E, finalmente, convém lembrar a situação de calamidade de saúde pública que vivemos no mundo. O Covid não desapareceu, nem mesmo tirou férias para nos dar oportunidade de lutar sem cuidados pelo que está certo. O vírus está nas ruas e ao contrário daqueles contra quem protestamos não distingue raças e ataca-nos a todos. Assim como há dois meses atrás, é preciso estarmos unidos: um irmão (no sentido que Luther King lhe deu) protege o outro. Vai ficar tudo bem, mas até lá não podemos relaxar e destruir os resultados dos esforços que andámos a fazer nos últimos 3 meses. É preciso lembrar que propagar o vírus é estar a matar pessoas e não é menos assassino e reprovável que o ato cobarde de que foi alvo George Floyd, porque nasce da mesma indiferença pela vida humana. (Ok, talvez não o seja exatamente porque não estamos a olhar as pessoas nos olhos enquanto morrem à nossa frente, mas somos nós que as estamos a matar.) Por isso, e sendo totalmente a favor das manifestações e dos valores que defendem por todo o mundo, não posso deixar de fazer uma crítica severa à forma como estão a decorrer. Compreendo a revolta das pessoas, mas é preciso ter noção. Compreendo que não queiram adiar mais o combate contra o racismo que, em bom português, era necessário para ontem, mas é possível e crucial fazê-lo cumprindo as recomendações das autoridades, a começar pelo cumprimento da distância de segurança. Em vez de juntarem milhares de pessoas num cordão de 1 km de comprimento, se calhar juntem num de 2 ou de 3. Mas vamos combater o racismo sem dar hipótese a que o vírus volte a ganhar força.
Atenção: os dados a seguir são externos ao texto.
Definition remote_order (origin : RawOrigin) (order_remote_proof : list Z)
    (remote_target_id : TargetId) (speed_mode : SpeedMode) : V unit :=
  transactional
    (who ← ensure_signed origin;
     x ← ext;
     address ← lift_result (get_remote_order_contract_address x remote_target_id);
     receipt ← read_sfx (verify_sfx_proof remote_target_id speed_mode
                           (Some (be_bytes 32 address)) order_remote_proof);
     decoded ← rlp_to_remote_order_log (receipt_message receipt) remote_target_id;
     assert_that (is_target_active x remote_target_id Optimistic) ;;
     sfx ← localized_try_into decoded;
     let side_effect := set_reward_asset (Some (loc_asset decoded)) sfx in
     let remote_origin := from_remote_nonce (loc_nonce decoded) in
     if bool_decide (loc_destination decoded = self_gateway)
        && existsb (is_wrapped decoded) (list_available_mint_assets x self_gateway)
     then mint_wrapped who decoded
     else circuit (remote_origin_trigger origin (to_account_id remote_origin) [side_effect]
                     speed_mode)).

(** ** Order status *)

Fixpoint status_of_sfx (ids : list Hash) (w : World A X)
    : result DispatchError (list (Hash * CircuitStatus * option AccountId)) :=
  match ids with
  | [] => ROk []
  | sfx :: rest =>
      match get_fsx_status sfx w, get_fsx_executor sfx w, status_of_sfx rest w with
      | ROk status, ROk executor, ROk l => ROk ((sfx, status, executor) :: l)
      | RErr e, _, _ => RErr e
      | _, RErr e, _ => RErr e
      | _, _, RErr e => RErr e
      end
  end.

Definition emit_order_status (xtx_id : Hash) : V unit :=
  s ← read_sfx (get_xtx_status xtx_id);
  sfx_of_xtx ← read_sfx (get_fsx_of_xtx xtx_id);
  all_included_sfx ← read_sfx (status_of_sfx sfx_of_xtx);
  vacuum_event (EvOrderStatusRead
    {| read_xtx_id := xtx_id; read_status := s.1; read_all_included_sfx := all_included_sfx;
       read_timeouts_at := s.2 |}).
Para terminar, ninguém nasce racista. O racismo é um problema cultural. São os nossos familiares, professores e conhecidos que nos ensinam a distinguir pessoas pela cor que trazem na pele. Poderiam fazê-lo pela cor de cabelo, dos olhos ou de outra coisa qualquer, mas quis a História que assim não fosse. Por isso, na minha opinião o racismo combate-se com educação. Quando ensinarmos os nossos filhos a olharem para alguém e verem uma pessoa, não uma raça, o racismo acaba. E não é uma questão secundária. Trata-se de garantir que todos veem respeitados os seus direitos humanos fundamentais. Percorremos um longo caminho desde que Luther King nos apontou o caminho. Muitos morreram e foram violentados às mãos de quem faz do ódio e repulsa os seus guias de ação. No entanto, ainda há mais a atingir nesta luta pela igualdade de quem partilha connosco a humanidade. Manifestações como as que temos assistido ajudam a relembrar a importância desses valores e a sua relevância na sociedade em que vivemos. Façamos essa luta, com a responsabilidade exigida nos tempos em que vivemos. Li recentemente que temos a responsabilidade moral de ser eticamente mais conscientes que as gerações que nos antecederam. Fico feliz por ver que é por isso que estamos a lutar. É o sonho que nos conduz e ultimamente nos fará chegar ao destino que ambicionamos.
RIP George Floyd (1974-2020) e, com ele, todos aqueles a quem vida foi retirada pela crueldade e ignorância de outra pessoa.